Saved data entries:
--

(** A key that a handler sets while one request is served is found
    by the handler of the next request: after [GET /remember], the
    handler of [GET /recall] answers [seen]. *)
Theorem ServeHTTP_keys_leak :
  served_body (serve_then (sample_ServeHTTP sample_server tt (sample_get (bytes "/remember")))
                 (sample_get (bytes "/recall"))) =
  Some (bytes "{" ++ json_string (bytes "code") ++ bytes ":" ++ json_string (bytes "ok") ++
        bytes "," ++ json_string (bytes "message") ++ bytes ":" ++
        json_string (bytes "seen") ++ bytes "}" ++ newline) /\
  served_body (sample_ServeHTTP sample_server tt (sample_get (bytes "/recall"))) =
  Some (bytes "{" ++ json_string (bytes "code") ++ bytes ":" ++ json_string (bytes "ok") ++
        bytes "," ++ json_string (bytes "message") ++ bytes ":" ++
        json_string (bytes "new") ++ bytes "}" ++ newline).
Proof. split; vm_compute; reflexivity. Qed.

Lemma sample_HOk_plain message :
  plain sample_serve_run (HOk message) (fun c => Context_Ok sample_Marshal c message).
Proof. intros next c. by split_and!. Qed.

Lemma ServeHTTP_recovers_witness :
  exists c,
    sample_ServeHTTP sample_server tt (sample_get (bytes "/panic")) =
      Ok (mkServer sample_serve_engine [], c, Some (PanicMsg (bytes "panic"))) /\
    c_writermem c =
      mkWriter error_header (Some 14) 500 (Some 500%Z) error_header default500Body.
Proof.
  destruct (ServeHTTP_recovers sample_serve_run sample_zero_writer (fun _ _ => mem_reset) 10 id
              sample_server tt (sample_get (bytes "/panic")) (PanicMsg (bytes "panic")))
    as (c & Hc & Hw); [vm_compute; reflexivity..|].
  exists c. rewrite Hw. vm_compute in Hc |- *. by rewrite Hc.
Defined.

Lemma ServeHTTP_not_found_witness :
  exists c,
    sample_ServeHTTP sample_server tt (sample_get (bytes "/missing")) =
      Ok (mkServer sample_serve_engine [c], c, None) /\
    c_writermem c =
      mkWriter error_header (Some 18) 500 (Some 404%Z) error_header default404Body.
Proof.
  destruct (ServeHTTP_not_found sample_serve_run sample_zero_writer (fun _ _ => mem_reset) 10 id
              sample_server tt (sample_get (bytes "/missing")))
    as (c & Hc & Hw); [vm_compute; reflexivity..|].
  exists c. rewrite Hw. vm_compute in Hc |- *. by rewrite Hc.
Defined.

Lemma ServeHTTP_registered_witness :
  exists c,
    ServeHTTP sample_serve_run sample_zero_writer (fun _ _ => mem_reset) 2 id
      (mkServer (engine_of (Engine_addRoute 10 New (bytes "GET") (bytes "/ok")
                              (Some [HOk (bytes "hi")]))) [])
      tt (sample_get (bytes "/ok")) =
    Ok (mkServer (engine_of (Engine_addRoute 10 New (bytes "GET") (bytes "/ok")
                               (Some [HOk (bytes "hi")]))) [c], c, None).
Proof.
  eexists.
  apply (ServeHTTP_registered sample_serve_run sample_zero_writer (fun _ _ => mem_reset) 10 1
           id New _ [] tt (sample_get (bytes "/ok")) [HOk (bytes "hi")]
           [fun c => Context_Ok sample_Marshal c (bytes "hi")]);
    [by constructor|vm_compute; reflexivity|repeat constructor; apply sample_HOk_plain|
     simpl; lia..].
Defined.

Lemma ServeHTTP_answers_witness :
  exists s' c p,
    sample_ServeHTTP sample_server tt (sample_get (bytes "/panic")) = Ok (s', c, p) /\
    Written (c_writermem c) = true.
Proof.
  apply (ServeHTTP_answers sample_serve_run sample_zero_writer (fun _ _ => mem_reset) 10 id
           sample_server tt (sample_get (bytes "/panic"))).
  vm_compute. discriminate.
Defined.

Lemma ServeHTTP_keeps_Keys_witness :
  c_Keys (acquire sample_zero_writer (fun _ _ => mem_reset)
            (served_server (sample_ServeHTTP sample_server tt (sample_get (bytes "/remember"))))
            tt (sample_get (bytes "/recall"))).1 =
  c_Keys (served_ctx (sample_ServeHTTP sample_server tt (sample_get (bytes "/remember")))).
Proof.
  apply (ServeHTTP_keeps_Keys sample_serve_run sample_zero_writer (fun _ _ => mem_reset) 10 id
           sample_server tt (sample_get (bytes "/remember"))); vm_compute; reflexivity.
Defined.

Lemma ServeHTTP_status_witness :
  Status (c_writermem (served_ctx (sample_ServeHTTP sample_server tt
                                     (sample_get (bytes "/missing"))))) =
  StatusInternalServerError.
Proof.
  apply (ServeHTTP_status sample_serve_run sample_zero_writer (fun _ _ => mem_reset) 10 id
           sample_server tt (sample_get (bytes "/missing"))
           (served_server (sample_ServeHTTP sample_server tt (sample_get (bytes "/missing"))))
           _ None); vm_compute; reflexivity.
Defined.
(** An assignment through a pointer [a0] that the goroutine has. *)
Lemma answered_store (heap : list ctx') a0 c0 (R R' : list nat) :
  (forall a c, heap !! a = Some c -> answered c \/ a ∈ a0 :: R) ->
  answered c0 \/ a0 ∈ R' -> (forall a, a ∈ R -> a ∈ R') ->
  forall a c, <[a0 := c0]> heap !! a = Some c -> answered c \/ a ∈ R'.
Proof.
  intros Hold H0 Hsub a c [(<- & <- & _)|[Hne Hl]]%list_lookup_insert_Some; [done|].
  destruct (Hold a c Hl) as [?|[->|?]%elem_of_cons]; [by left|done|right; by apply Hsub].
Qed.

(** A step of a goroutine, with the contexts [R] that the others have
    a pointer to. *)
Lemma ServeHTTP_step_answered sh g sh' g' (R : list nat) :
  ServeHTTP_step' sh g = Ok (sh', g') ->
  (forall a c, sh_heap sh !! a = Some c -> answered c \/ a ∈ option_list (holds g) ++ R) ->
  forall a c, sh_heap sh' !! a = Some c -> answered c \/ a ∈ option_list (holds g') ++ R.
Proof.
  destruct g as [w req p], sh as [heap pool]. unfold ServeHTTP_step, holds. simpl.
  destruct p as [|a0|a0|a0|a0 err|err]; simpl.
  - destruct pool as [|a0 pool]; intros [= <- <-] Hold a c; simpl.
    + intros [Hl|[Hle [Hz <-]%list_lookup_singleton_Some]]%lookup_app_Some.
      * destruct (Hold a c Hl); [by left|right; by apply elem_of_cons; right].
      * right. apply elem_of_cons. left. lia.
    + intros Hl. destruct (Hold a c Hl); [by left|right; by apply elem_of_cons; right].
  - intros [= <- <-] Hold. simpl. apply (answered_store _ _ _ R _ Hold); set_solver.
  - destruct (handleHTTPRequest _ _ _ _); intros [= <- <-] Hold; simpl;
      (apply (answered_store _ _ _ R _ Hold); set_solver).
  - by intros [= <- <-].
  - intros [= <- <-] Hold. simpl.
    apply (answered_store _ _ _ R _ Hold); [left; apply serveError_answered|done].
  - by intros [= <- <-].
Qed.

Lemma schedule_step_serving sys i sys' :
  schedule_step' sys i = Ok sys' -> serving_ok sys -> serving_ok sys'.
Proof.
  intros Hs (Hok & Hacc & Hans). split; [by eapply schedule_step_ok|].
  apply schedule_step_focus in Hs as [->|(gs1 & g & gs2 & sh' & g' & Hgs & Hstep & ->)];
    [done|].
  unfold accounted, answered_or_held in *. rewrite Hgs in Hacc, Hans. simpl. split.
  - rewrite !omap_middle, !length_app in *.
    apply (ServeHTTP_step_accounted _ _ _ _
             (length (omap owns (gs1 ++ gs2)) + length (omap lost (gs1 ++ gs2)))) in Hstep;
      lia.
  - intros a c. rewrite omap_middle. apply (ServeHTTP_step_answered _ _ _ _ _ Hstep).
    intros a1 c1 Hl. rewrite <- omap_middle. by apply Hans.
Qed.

--

ASSIGNMENT: The answer is the run of lines above from the line containing "apply schedule_step_focus in" through the line containing "- intros a c.", copied exactly and alone.

ANSWER TO THIS EXERCISE:
  apply schedule_step_focus in Hs as [->|(gs1 & g & gs2 & sh' & g' & Hgs & Hstep & ->)];
    [done|].
  unfold accounted, answered_or_held in *. rewrite Hgs in Hacc, Hans. simpl. split.
  - rewrite !omap_middle, !length_app in *.
    apply (ServeHTTP_step_accounted _ _ _ _
             (length (omap owns (gs1 ++ gs2)) + length (omap lost (gs1 ++ gs2)))) in Hstep;
      lia.
  - intros a c. rewrite omap_middle. apply (ServeHTTP_step_answered _ _ _ _ _ Hstep).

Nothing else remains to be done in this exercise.